Same shit in motorcycles - not to jack the thread. First it was ECU and FI. Ok, reasonable and simple improvements that didn't overwhelm the meat or fundamentally change the relationship between rider and machine. Now we have cornering ABS, corner-by-corner brake and throttle maps, launch control, and gd fly-by-wire etc. All of it completely pointless and unnecessary to the task at hand - riding the damn thing from point A to B. You now have world-class racers, the best in the world who can literally get away with being as clumsy as a 2-bit street hack; pinning it and not getting their ass thrown over the moon. Worse, you have said street hacks with but 5% of the talent and skill riding machines that without electronic nannies would have found themselves quickly in the ER or morgue. "electronics this, electronics that" you hear incessantly in interviews. NO, god damn it! If you can't *directly* control the hydraulics of your brakes and regulate the engine with the throttle (again with no electronic, "here I'm detecting some slip, I'll take over") then the whole thing is a farce. We want to see skilled individuals doing their craft, not who has the best software developer and smartest algorithm and sensors all but riding the bike for him.

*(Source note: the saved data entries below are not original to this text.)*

(** C4, amended.  When an IPv4/UDP/Payload composition built by the three
    constructors returns, reading the buffer at the offsets of the wire
    format gives back the constructor arguments: byte 9 is the protocol
    number, bytes 12-15 and 16-19 are the addresses that the source and
    destination strings denote, bytes 20-21 and 22-23 are the source and
    destination ports, and the bytes from 28 on are the payload.  The
    supplied address string itself is read back when it is the
    dotted-decimal text of an address: printing the four bytes then gives
    that string again. *)
Theorem stack_roundtrip (s : state) (a b c : loc)
    (protocol : Z) (src dst : string) (opts : gmap string Z)
    (sp dp : Z) (uopts : gmap string Z) (data : list byte)
    (ip : IPv4Layer.t) (udp : UDPLayer.t) (pay : Payload.t)
    (out : list byte) :
  IPv4Layer.__init__ protocol src dst opts = inr ip ->
  UDPLayer.__init__ sp dp uopts = inr udp ->
  Payload.__init__ data = inr pay ->
  heap s a = IPv4 ip -> heap s b = UDP udp -> heap s c = Pay pay ->
  returned (serialize_layers [a; b; c] s) = inr out ->
  u8_at out 9 = Some protocol /\
  inet_aton src = inr (bytes_at out 12 4) /\
  inet_aton dst = inr (bytes_at out 16 4) /\
  u16_at out 20 = Some sp /\
  u16_at out 22 = Some dp /\
  drop 28 out = data /\
  (forall q, inet_ntoa q = Some src ->
             inet_ntoa (bytes_at out 12 4) = Some src) /\
  (forall q, inet_ntoa q = Some dst ->
             inet_ntoa (bytes_at out 16 4) = Some dst).
Proof.
  intros Hip Hudp Hpay Ha Hb Hc Hout.
  cut (u8_at out 9 = Some protocol /\
       inet_aton src = inr (bytes_at out 12 4) /\
       inet_aton dst = inr (bytes_at out 16 4) /\
       u16_at out 20 = Some sp /\
       u16_at out 22 = Some dp /\
       drop 28 out = data).
  { intros (H1 & H2 & H3 & H4 & H5 & H6).
    repeat (split; [assumption|]).
    split; intros q Hq; pose proof (inet_aton_ntoa q _ Hq) as Hq';
      congruence. }
  destruct (stack3_returned s a b c ip udp pay out Ha Hb Hc Hout)
    as (_ & Hpr & Hsp & Hdp & ->).
  unfold IPv4Layer.__init__ in Hip.
  destruct (inet_aton src) as [e|x] eqn:Esrc; [discriminate|].
  destruct (inet_aton dst) as [e|y] eqn:Edst; [discriminate|].
  cbn [rbind] in Hip. injection Hip as <-.
  injection Hudp as <-. injection Hpay as <-.
  cbn [IPv4Layer.protocol IPv4Layer.src_ip IPv4Layer.dst_ip
       UDPLayer.src_port UDPLayer.dst_port Payload.payload] in *.
  apply inet_aton_length in Esrc, Edst.
  rewrite !pad_to_id by assumption.
  destruct x as [|x1 [|x2 [|x3 [|x4 [|]]]]]; try discriminate.
  destruct y as [|y1 [|y2 [|y3 [|y4 [|]]]]]; try discriminate.
  split; [|split; [|split; [|split; [|split]]]]; try reflexivity.
  - cbn. f_equal. apply Z_of_byte_of_Z. lia.
  - cbn. f_equal. apply u16_join; [lia | reflexivity].
  - cbn. f_equal. apply u16_join; [lia | reflexivity].
Qed.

Back to planes - "here, hold my heading and altitude for a couple minutes while I root around in my flight bag for the PB&J and a cup of coffee, so long as sensors appear nominal, otherwise warn me and let go" is/was a proper and acceptable degree of improvement. Though properly this should be and has been solved for decades via "yo, co-pilot, you have the stick". When someone else is doing the flying (eg. the computer) the natural tendency is for the human brain to check out.
How many millions of hours were logged by mere teenagers in WW2 and wars since in transport planes, flying on partial panel, in lousy weather and getting shot at? Yeah, yeah the big bomber losses were atrocious but it wasn't because the pilot didn't know how to fly or the damn computer was second guessing them based on a shot-out sensors.
Chasing unreasonable efficiency and lower costs is now taking lives and as the chorus for "more AI because it's better than people" is only going to make the failures bigger and costlier and more importantly the pilots increasingly helpless to diagnose and recover within the limited (by physics) window of opportunity. If you're going to have a pilot in command then the plane must fundamentally comport with human limitations, not spew thousands of messages and alerts at him to the point that their ability to cope is overwhelmed - the damn programmers again (I don't mean just the guy writing the code, but the whole foodchain). The computer must by definition be no more than an advisor or really dumb help. Otherwise toss the pilot out on his ass and have the computer run the entire show.
If the introduction of computers are making a significant improvement in safety, then the conclusion is some combination of:
1) the damn things are too complicated for humans to fly which by definition means the trajectory of design is WRONG.
2) the skill level of the pilots it highly uneven and probably insufficient
The answer isn't more computer, it's smaller, properly designed planes, fewer, simpler planes and more expensive seats. That or just go to drones and be done with it. If PiC screwup kills only 150 people at a time that's better than killing 800 because the gd computer was interfering and worse could NOT be removed or sufficiently sidelined because the airplane requires the computer to even fly at all, and some programmer decided the software (and it's suppodedly non-dodgy failure detection logic) knew better than the supposedly trained people with hands on the yoke.